## What to work on:
Print, from the listing below, the lines starting at the line containing "(Conn backend) client)]" and ending at the line containing "pose proof (RoutedDial_acts", exactly as they stand, and print nothing else.

## Records:
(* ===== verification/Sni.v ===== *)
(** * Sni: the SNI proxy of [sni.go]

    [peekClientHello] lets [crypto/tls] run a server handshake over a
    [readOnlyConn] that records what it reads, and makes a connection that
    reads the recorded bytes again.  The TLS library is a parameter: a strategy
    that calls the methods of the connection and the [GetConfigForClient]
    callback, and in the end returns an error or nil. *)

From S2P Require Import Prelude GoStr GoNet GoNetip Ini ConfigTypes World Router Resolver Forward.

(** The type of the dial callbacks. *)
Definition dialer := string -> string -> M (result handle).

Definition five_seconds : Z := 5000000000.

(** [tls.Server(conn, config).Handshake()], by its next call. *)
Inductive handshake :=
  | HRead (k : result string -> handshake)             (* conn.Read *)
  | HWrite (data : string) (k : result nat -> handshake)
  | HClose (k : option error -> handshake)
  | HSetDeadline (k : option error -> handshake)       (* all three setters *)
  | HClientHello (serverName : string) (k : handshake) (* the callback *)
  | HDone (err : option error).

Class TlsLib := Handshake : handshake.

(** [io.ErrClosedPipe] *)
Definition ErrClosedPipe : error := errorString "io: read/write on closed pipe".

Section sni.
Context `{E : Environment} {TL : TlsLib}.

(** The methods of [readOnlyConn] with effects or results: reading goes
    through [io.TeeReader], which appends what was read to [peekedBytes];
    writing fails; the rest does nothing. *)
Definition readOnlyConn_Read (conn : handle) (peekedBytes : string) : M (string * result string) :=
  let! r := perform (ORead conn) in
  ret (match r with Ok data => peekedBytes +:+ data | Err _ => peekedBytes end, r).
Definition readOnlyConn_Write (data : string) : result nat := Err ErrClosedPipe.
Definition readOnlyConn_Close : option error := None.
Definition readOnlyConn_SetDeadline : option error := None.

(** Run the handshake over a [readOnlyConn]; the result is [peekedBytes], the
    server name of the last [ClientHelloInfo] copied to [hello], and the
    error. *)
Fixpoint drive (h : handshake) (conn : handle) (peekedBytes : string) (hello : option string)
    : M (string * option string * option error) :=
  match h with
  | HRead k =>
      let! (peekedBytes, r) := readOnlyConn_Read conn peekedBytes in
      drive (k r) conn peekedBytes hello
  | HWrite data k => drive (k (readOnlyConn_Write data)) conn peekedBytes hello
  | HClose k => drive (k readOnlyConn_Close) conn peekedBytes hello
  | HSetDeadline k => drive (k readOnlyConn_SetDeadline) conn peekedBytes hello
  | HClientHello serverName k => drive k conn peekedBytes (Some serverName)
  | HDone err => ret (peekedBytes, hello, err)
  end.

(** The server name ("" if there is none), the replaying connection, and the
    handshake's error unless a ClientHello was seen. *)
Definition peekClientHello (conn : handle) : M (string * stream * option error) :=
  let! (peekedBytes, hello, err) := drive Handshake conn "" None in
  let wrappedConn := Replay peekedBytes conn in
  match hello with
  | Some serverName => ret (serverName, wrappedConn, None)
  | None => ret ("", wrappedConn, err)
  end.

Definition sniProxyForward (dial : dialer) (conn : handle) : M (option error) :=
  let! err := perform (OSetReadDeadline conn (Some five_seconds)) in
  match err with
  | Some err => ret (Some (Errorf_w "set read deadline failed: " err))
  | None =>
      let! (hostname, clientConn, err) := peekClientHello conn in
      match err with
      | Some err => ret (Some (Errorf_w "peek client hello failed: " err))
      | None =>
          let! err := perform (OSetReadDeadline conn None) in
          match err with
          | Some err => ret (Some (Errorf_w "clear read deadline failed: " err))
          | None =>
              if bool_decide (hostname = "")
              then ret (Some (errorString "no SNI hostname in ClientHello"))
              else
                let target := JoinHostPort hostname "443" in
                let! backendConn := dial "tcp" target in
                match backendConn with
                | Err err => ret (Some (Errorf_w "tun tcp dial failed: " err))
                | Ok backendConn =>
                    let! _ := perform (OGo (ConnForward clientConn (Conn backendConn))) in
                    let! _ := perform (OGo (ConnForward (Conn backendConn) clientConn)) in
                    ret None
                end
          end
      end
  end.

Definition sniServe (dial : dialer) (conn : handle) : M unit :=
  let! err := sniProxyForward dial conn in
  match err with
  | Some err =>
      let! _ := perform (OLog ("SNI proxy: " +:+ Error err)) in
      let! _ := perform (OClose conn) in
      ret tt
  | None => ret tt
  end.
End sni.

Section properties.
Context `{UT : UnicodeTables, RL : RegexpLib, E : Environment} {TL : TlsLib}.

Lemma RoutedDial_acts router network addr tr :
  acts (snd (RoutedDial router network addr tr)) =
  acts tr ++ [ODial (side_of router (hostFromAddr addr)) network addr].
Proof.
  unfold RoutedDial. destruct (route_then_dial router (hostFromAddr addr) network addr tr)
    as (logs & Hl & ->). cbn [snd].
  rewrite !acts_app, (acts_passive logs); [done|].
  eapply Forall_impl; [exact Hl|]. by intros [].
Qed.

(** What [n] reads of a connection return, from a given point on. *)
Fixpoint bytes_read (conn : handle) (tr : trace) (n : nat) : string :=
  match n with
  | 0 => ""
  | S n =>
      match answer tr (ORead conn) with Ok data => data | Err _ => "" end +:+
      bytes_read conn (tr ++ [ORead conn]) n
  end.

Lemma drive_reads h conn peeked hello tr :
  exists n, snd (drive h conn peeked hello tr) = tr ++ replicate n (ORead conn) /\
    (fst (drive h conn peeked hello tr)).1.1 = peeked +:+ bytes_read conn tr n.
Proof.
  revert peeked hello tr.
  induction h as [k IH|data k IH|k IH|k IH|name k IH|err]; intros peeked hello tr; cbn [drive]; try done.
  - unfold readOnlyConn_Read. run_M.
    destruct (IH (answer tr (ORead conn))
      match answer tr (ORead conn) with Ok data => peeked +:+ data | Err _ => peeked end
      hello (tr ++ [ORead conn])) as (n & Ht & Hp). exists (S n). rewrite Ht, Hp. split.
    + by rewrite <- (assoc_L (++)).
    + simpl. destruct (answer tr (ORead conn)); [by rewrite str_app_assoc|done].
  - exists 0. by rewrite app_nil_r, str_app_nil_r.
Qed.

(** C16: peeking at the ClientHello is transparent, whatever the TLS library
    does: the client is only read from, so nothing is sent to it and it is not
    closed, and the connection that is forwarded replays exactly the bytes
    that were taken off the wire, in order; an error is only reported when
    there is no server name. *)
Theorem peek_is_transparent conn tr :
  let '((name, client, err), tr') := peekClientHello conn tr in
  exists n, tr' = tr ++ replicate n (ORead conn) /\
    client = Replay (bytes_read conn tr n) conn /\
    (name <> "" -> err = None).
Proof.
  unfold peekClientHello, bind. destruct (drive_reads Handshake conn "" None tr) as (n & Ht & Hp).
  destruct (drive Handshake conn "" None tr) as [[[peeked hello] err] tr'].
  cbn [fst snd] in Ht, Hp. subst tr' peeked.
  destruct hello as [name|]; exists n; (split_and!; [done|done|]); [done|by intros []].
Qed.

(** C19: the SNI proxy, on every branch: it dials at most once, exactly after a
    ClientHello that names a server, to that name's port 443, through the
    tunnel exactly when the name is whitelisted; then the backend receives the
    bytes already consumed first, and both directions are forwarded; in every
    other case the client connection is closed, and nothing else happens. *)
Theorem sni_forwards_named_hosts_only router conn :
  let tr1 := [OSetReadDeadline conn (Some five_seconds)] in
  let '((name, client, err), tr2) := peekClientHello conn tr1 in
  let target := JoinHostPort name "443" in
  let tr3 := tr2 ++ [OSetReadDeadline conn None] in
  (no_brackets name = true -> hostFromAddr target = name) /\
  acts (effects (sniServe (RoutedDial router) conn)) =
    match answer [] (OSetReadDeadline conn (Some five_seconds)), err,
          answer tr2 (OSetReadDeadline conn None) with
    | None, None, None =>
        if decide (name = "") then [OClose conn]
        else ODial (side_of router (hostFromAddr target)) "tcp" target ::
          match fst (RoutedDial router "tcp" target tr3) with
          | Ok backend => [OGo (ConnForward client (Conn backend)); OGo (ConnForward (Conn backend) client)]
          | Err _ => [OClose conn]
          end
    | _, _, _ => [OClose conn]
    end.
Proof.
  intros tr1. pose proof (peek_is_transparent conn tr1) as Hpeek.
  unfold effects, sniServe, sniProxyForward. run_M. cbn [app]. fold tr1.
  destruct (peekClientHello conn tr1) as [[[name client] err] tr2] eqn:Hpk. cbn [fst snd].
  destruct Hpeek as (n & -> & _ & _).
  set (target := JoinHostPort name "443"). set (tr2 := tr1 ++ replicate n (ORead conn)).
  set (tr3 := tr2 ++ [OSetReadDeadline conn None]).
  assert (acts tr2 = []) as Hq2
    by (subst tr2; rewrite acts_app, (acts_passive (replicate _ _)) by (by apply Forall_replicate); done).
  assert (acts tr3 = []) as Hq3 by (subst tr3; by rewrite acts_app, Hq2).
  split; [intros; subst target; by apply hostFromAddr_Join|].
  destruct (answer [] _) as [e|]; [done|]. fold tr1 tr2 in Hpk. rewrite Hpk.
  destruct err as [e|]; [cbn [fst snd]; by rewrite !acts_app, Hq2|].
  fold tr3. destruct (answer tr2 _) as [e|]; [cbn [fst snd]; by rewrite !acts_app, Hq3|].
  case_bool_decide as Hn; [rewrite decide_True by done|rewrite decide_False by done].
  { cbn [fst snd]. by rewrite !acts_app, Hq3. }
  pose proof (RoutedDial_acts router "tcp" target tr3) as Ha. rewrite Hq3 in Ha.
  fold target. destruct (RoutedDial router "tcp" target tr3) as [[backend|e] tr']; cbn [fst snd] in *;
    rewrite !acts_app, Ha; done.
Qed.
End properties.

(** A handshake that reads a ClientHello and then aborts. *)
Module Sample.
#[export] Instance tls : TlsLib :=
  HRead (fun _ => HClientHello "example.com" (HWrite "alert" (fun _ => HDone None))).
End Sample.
==
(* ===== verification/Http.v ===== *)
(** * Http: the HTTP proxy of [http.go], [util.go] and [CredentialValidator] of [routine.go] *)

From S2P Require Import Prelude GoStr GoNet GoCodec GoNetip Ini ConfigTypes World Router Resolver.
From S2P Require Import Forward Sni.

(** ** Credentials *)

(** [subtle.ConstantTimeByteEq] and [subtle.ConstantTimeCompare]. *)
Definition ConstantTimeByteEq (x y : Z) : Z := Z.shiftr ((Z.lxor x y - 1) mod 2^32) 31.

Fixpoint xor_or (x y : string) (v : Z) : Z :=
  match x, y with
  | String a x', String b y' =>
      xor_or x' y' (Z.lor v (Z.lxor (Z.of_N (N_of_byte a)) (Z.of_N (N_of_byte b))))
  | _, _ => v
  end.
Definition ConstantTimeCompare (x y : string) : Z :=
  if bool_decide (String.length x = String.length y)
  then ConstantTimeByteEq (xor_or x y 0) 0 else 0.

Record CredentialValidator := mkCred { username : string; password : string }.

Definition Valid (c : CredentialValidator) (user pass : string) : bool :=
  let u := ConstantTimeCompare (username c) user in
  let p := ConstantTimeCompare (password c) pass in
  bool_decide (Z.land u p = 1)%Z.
---
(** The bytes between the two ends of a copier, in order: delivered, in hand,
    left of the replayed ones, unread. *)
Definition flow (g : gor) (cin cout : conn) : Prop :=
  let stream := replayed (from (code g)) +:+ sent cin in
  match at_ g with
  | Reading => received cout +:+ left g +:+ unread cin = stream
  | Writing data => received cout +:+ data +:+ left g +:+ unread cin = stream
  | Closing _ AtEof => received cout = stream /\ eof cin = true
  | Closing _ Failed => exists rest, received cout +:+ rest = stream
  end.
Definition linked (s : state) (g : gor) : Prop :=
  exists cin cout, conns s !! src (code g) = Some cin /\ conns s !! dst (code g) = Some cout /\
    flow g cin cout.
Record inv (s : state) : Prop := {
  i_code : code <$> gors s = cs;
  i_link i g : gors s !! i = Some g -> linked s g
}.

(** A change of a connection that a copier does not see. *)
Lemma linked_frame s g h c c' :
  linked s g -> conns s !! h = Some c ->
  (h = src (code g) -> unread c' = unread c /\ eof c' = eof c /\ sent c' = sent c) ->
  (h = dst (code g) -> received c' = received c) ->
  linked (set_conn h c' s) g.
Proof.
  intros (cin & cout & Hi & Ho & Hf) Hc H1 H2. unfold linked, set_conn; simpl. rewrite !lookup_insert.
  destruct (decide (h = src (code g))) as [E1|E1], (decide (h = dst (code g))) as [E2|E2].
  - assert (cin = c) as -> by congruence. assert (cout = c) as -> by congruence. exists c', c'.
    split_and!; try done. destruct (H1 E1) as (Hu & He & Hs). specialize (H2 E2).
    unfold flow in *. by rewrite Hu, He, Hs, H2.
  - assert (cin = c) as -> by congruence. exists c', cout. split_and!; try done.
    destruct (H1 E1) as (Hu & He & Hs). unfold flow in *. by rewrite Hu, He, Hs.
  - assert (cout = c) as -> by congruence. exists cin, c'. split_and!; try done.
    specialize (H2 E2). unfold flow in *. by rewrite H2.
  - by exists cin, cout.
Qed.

## Final answer:
          | Ok backend => [OGo (ConnForward client (Conn backend)); OGo (ConnForward (Conn backend) client)]
          | Err _ => [OClose conn]
          end
    | _, _, _ => [OClose conn]
    end.
Proof.
  intros tr1. pose proof (peek_is_transparent conn tr1) as Hpeek.
  unfold effects, sniServe, sniProxyForward. run_M. cbn [app]. fold tr1.
  destruct (peekClientHello conn tr1) as [[[name client] err] tr2] eqn:Hpk. cbn [fst snd].
  destruct Hpeek as (n & -> & _ & _).
  set (target := JoinHostPort name "443"). set (tr2 := tr1 ++ replicate n (ORead conn)).
  set (tr3 := tr2 ++ [OSetReadDeadline conn None]).
  assert (acts tr2 = []) as Hq2
    by (subst tr2; rewrite acts_app, (acts_passive (replicate _ _)) by (by apply Forall_replicate); done).
  assert (acts tr3 = []) as Hq3 by (subst tr3; by rewrite acts_app, Hq2).
  split; [intros; subst target; by apply hostFromAddr_Join|].
  destruct (answer [] _) as [e|]; [done|]. fold tr1 tr2 in Hpk. rewrite Hpk.
  destruct err as [e|]; [cbn [fst snd]; by rewrite !acts_app, Hq2|].
  fold tr3. destruct (answer tr2 _) as [e|]; [cbn [fst snd]; by rewrite !acts_app, Hq3|].
  case_bool_decide as Hn; [rewrite decide_True by done|rewrite decide_False by done].
  { cbn [fst snd]. by rewrite !acts_app, Hq3. }
  pose proof (RoutedDial_acts router "tcp" target tr3) as Ha. rewrite Hq3 in Ha.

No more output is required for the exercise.